>>>>

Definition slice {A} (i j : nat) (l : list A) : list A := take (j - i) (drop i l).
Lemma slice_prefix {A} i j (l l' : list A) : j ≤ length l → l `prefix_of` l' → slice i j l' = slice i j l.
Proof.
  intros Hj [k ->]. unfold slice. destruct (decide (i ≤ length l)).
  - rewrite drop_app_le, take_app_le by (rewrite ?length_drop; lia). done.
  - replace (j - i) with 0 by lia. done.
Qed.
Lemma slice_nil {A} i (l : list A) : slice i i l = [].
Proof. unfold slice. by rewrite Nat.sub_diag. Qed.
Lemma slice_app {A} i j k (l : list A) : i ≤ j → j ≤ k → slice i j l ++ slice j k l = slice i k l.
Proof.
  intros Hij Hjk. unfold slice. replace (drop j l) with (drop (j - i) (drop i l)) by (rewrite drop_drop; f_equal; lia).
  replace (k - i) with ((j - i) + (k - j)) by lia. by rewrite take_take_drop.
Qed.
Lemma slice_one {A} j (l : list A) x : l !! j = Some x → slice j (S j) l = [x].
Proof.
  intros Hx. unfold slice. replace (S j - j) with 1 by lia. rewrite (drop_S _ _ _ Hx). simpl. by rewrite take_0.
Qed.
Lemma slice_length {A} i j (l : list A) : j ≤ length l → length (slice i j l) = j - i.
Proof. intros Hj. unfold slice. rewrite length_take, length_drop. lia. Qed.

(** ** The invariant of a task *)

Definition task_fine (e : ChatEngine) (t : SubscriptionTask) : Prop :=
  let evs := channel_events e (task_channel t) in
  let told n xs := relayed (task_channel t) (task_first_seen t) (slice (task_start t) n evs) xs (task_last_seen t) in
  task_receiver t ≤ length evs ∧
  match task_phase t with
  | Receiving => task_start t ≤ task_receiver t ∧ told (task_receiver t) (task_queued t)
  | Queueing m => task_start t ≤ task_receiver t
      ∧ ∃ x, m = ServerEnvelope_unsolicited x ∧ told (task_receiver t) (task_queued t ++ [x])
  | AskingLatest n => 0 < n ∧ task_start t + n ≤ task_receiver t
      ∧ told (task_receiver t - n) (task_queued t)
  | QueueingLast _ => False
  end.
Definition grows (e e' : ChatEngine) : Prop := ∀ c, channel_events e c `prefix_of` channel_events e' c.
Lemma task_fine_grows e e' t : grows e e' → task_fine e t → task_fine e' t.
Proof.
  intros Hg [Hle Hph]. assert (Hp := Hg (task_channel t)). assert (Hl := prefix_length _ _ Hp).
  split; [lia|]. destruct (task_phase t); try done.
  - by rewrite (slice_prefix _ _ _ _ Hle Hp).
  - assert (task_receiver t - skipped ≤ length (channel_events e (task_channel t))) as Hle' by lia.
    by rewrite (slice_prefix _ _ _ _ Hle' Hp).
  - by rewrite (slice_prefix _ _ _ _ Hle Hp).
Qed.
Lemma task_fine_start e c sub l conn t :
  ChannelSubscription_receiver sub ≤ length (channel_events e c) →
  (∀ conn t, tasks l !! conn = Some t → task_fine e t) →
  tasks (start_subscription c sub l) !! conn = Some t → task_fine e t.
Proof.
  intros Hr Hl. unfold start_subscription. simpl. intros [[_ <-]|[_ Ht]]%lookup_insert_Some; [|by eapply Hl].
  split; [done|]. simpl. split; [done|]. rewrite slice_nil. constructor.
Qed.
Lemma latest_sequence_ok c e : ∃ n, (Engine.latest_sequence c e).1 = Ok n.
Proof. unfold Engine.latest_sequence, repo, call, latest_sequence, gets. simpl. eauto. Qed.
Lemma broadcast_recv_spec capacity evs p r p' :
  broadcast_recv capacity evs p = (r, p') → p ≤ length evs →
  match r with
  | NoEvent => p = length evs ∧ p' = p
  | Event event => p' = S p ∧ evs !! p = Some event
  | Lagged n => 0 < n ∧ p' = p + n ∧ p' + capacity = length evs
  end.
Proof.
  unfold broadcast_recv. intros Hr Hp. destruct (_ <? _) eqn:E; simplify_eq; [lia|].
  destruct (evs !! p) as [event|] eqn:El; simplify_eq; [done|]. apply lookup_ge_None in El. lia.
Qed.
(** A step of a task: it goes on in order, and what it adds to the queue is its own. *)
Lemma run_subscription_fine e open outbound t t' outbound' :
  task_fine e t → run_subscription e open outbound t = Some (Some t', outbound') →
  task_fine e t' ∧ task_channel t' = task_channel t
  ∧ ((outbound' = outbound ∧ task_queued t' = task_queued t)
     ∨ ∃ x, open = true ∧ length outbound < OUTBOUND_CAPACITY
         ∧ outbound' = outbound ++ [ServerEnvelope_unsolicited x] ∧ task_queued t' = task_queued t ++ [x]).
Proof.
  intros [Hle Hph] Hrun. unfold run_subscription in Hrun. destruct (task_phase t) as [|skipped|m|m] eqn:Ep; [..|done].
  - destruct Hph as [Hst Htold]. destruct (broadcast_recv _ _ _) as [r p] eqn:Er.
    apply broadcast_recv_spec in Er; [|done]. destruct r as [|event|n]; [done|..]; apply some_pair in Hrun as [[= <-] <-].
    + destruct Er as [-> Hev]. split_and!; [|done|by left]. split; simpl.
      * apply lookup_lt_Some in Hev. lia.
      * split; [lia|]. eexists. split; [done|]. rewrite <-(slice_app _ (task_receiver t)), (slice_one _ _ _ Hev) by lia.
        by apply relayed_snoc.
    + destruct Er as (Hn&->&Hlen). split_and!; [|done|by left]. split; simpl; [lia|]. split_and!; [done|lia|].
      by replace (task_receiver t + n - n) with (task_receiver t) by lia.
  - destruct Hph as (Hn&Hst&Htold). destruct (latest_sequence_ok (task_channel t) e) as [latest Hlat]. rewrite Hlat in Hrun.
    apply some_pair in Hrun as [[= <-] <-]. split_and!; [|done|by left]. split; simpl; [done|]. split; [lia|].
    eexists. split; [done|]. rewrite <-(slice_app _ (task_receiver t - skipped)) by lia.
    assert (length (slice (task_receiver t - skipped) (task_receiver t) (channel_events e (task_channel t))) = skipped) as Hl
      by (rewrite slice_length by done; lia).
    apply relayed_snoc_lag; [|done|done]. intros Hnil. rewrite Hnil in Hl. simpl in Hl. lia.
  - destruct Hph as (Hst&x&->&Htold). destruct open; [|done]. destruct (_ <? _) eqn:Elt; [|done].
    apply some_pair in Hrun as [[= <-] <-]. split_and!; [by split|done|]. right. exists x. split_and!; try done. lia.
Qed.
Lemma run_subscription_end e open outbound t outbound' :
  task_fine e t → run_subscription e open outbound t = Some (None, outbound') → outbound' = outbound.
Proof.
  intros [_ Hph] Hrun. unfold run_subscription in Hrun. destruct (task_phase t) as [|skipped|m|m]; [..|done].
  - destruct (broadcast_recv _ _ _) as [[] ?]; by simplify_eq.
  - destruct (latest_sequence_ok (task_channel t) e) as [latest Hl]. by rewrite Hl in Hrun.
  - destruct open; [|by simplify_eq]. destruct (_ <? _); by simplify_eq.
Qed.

<<<<

(Activity)
Could you restate word for word the lines above from the one containing "Definition task_fine (e" through the one containing "tasks (start_subscription c", both included, and nothing else?

(Solution for this problem)
Definition task_fine (e : ChatEngine) (t : SubscriptionTask) : Prop :=
  let evs := channel_events e (task_channel t) in
  let told n xs := relayed (task_channel t) (task_first_seen t) (slice (task_start t) n evs) xs (task_last_seen t) in
  task_receiver t ≤ length evs ∧
  match task_phase t with
  | Receiving => task_start t ≤ task_receiver t ∧ told (task_receiver t) (task_queued t)
  | Queueing m => task_start t ≤ task_receiver t
      ∧ ∃ x, m = ServerEnvelope_unsolicited x ∧ told (task_receiver t) (task_queued t ++ [x])
  | AskingLatest n => 0 < n ∧ task_start t + n ≤ task_receiver t
      ∧ told (task_receiver t - n) (task_queued t)
  | QueueingLast _ => False
  end.
Definition grows (e e' : ChatEngine) : Prop := ∀ c, channel_events e c `prefix_of` channel_events e' c.
Lemma task_fine_grows e e' t : grows e e' → task_fine e t → task_fine e' t.
Proof.
  intros Hg [Hle Hph]. assert (Hp := Hg (task_channel t)). assert (Hl := prefix_length _ _ Hp).
  split; [lia|]. destruct (task_phase t); try done.
  - by rewrite (slice_prefix _ _ _ _ Hle Hp).
  - assert (task_receiver t - skipped ≤ length (channel_events e (task_channel t))) as Hle' by lia.
    by rewrite (slice_prefix _ _ _ _ Hle' Hp).
  - by rewrite (slice_prefix _ _ _ _ Hle Hp).
Qed.
Lemma task_fine_start e c sub l conn t :
  ChannelSubscription_receiver sub ≤ length (channel_events e c) →
  (∀ conn t, tasks l !! conn = Some t → task_fine e t) →
  tasks (start_subscription c sub l) !! conn = Some t → task_fine e t.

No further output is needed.